High Court orders ‘unsatisfactory’ public contract award to be set aside

Out-Law News | 21 Jul 2015 | 10:08 am | 3 min. read

The procurement process through which an English council awarded a contract for asbestos removal contained “a number of manifest errors” and breaches of equality and transparency requirements, and should therefore be set aside, the High Court has ruled.

In finding against Milton Keynes Council, Mr Justice Coulson was the first judge in an English court to set aside a public body’s contract award decision under the 2006 Public Contract Regulations. He found that the council’s evaluation of eight out of the 12 award criteria in favour of European Asbestos Services (EAS), which scored higher than incumbent service provider Woods Building Services by just 3%, had been unlawful.

The judge noted that procurement laws allow the courts to overturn a public body’s contract award in circumstances where it had “committed a manifest error”. However, he commented that these were often harder to prove than transparency or equality breaches as the contracting authority has a “margin of appreciation” when making its assessment. Despite this fact, when he went through each of the award criteria one by one he found that the scores awarded to EAS should be reduced by a total of 40 marks, while those awarded to Woods should be increased by six marks.

He said that he would rule on a remedy for Woods at a future hearing, after giving the parties the opportunity to work out what the adjusted scores should be.

"This is a significant decision because it is the first time that an English court has set aside a procuring authority's contract award decision under the Public Contracts Regulations," said procurement law expert Ben Lasserson of Pinsent Masons, the law firm behind Out-Law.com.

"Essentially, this case boiled down to whether the council's evaluation exercise had been conducted lawfully. In the past, such a challenge would have been very difficult for a claimant to sustain because the courts were always reluctant to 'second guess' a procuring authority in matters of evaluation. This decision suggests that the courts will be willing to take a more pro-claimant position in the future," he said.

The contract at the centre of the dispute was a four-year single-supplier contract for asbestos removal, worth around £8 million. Five companies including Woods, the council’s existing provider of asbestos removal services, submitted tenders. Although Woods submitted the cheapest bid, it lost out to EAS as a result of the council’s evaluation of the quality criteria in the tenders.

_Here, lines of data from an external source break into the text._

(** The counters are the lengths of the current runs, as long as fewer than 2^63
    samples have been counted. *)
Lemma feed_counts f l :
  inSyncCount f = 0 -> outOfSyncCount f = 0 -> Z.of_nat (length l) < 2 ^ 63 ->
  inSyncCount (feed f l) = Window.run_length (in_sync f) l /\
  outOfSyncCount (feed f l) = Window.run_length (out_of_sync f) l.
Proof.
  intros H1 H2. induction l as [|x l IH]; intros Hl; [done|]. cbn [length] in Hl.
  specialize (IH ltac:(lia)) as [E1 E2].
  pose proof (feed_config f l) as (T1 & T2 & _ & _).
  pose proof (run_length_bounds (in_sync f) l). pose proof (run_length_bounds (out_of_sync f) l).
  cbn. unfold count_sample, out_of_sync, in_sync in *. rewrite T1, T2.
  destruct (f64_leb _ _); cbn; [|destruct (f64_gtb _ _); cbn]; [..|done];
    rewrite ?E1, ?E2, int64_id by (unfold in_int64; lia); lia.
Qed.

Lemma feed_state f l :
  inSyncCount f = 0 -> outOfSyncCount f = 0 -> Z.of_nat (length l) < 2 ^ 63 ->
  State (feed f l) = spec_state f l.
Proof.
  intros H1 H2. induction l as [|x l IH]; intros Hl; [done|].
  pose proof (feed_counts f (x :: l) H1 H2 Hl) as [E1 E2].
  pose proof (feed_config f (x :: l)) as (_ & _ & R1 & R2).
  cbn [length] in Hl. specialize (IH ltac:(lia)).
  pose proof (count_sample_config x (feed f l)) as (_ & _ & _ & _ & L).
  cbn [feed] in *. unfold State in *. cbn [Update fst] in *. cbn in E1, E2, R1, R2 |- *.
  rewrite R1, R2, E1, E2, L, IH. done.
Qed.

(** Debouncing.  A fresh filter reports, after any samples, the level of the newest run
    that is long enough: in sync after the required number of consecutive samples within the
    inner threshold, out of sync after the required number beyond the outer one, and
    otherwise what it reported before. *)
Theorem filter_debounces inTh outTh inSamples outSamples l :
  Z.of_nat (length l) < 2 ^ 63 ->
  State (feed (NewHysteresisFilter inTh outTh inSamples outSamples) l) =
  spec_state (NewHysteresisFilter inTh outTh inSamples outSamples) l.
Proof. intros Hl. by apply feed_state. Qed.

Lemma filter_debounces_witness :
  State (feed (NewHysteresisFilter (f64_of_Z 10) (f64_of_Z 20) 2 1) (f64_of_Z <$> [5; -9; 15; 30])) = HysteresisLow.
Proof.
  rewrite (filter_debounces (f64_of_Z 10) (f64_of_Z 20) 2 1 (f64_of_Z <$> [5; -9; 15; 30])).
  - vm_compute. reflexivity.
  - vm_compute. reflexivity.
Defined.

End Hysteresis.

Public bodies that put goods or services out to tender must comply with a number of legal requirements as set out in the Public Contracts Regulations, which were recently replaced by an updated version for 2015. In particular, the tendering process and award criteria must be transparent, and all parties bidding for the contract must be treated equally.

On two particular points, the judge found that the council had awarded EAS a 10/10 score when it should legally have awarded the company zero. He said that the scoring criteria were “a matter of law” and that, if a response did not meet the council’s requirements or was unacceptable in accordance with the council's own scoring methodology, then it required to be given a zero score. That the council had not done so in one particular case was “incapable of rational explanation”, the judge said.

He added that even on “a simple read-through of the answers”, it was “surprising” that the scores awarded to Woods and EAS were so different.

“In my view, an informed reader would think that the EAS answers were almost studiedly vague, strong on aspiration and management-speak, light on detail,” he said. “The Woods’ answers, on the other hand, could fairly be said to bristle with detail and commitment.”

On the “unsatisfactory” scoring notes provided by the council, he said that the absence of clear reasons to explain certain scores created a “lack of certainty in the nature of the council’s case”.

Procurement expert Christopher Murray of Pinsent Masons said that the decision should also be taken by contracting authorities as a warning about the need to keep adequate notes and records during a tender evaluation process.

"Mr Justice Coulson commented that the council's notes here were 'unsatisfactory' and included only 'brief and unhelpful conclusions, not reasons to explain the scores'," he said.

"Although the judge noted that in itself this would perhaps not amount to a breach of the regulations, it did leave him 'more sceptical' about the appropriateness of individual scores awarded. Contracting authorities would therefore be advised to maintain fairly detailed records of their tender evaluation processes, in order to be able to more robustly defend procurement challenges," he said.